Nothing shows as more impersonal than a crystal; cold, hard, senseless, motionless. And yet in crystals is the element of Life, even the power of reproduction, showing factors of sex already operative in them. While living bodies, charged with warmth, mobility, sentience, intelligence, have Inorganic Matter for their basis of construction. And that Inorganic elements are very far from being the impersonal things they seem, but are linked by subtle correspondences to living Mind and vital powers, is shown by their effects on living processes and consciousness. Given as medicines, digestion (which is a species of rapid evolution from lower to higher forms of energy) develops such vital inherences within them as prove their apparent impersonality to contain a principle continuous not only with living processes, but with the highest mentality.
Professor Leduc observes in his illuminating book, "The Mechanism of Life," "the ordinary physical forces have, in fact, a power of organisation infinitely greater than has been hitherto supposed by the boldest imagination."

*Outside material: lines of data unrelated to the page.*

(** C12: Counters start again every day.  For a player without rows, whatever sequence of reading, setting, adding,
    removing, counting the time online, flushing, and leaving and coming back follows, every call returns, and
    the answers are those of a map from numbers to values with the time of their last change, in which a value
    reads as zero once a day has begun since its change: at five in the morning, for the time online at midnight
    ([another_day]; also when the clock was set back over such a time).  The time online grows by the seconds
    since it was last counted, if at most as many have passed of today, and is what has passed of today
    otherwise, where the last second of a day counts as none ([of_today]).  (Statements that
    insert and update succeed; a player whose rows cannot be read makes no more calls.) *)
Theorem daily_counters_by_day {W M : Type} `{Database DailyData W} `{!DatabaseLaws DailyData (Z * Z) W daily_key fst} `{PutLaws M} `{!RemoveLaws M}
    (map_new : M) (void : Z) (malloc : gmap Z (datum DailyData) -> Z) (t : timeline) (w : W) pid ops :
  pt_ok map_new -> pt_abs map_new = ∅ -> (forall h, h !! malloc h = None /\ malloc h <> 0 /\ malloc h <> void) -> void <> 0 ->
  (forall i, db_rows (key := daily_key) (owner := fst) w !! (pid, i) = None) -> inserts_ok daily_key fst (W := W) -> saves_ok (V := DailyData) (W := W) ->
  Z.of_nat (size (db_rows (key := daily_key) (owner := fst) w)) + zlen ops < 2 ^ 60 ->
  exists rs, daily_run map_new void malloc t (mk_ds (empty_store void w) (daily_new map_new)) pid ops = Ret rs /\ days_answer t ∅ ops rs.
Proof.
  intros Hm Hm0 Hmal Hv Hw Hins Hsv Hlen. apply (daily_run_spec map_new Hm Hm0 void malloc Hmal t pid ops _ ∅ (Z.of_nat (size (db_rows w))) [] []); [| |exact Hins|exact Hsv|lia|exact Hlen].
  - constructor; cbn [dl_store dl_set].
    + exact (empty_ok daily_key fst void w Hv).
    + apply player_set_new; [exact Hm|exact Hm0|reflexivity|]. intros [p i] Ep. cbn in Ep. subst p. apply Hw.
    + unfold zlen. cbn. lia.
  - intros k. unfold row_at_number, row_of. cbn. now rewrite Hm0, !lookup_empty.
Qed.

Coralline structures and beautiful shells, fungi, leaves, and plants bearing coloured, flowerlike blooms spring into growth when a formless fragment of calcium salt is dropped into a chemical solution. And these "Osmotic growths," artificially produced, possess far greater complexity of structure and of function than do the simpler living organisms of Nature.
The evidences of a Vast Stupendous Plan, which every further scientific discovery still further emphasises, are slowly forcing from our men of Science the confession that behind the marvellous phenomena their findings reveal, and which they are powerless to explain, must lie a Cause, occult and irresistible, an Impulse, all-pervading, incomprehensible.
Bergson describes an élan vital—a living impetus—determining such phenomena.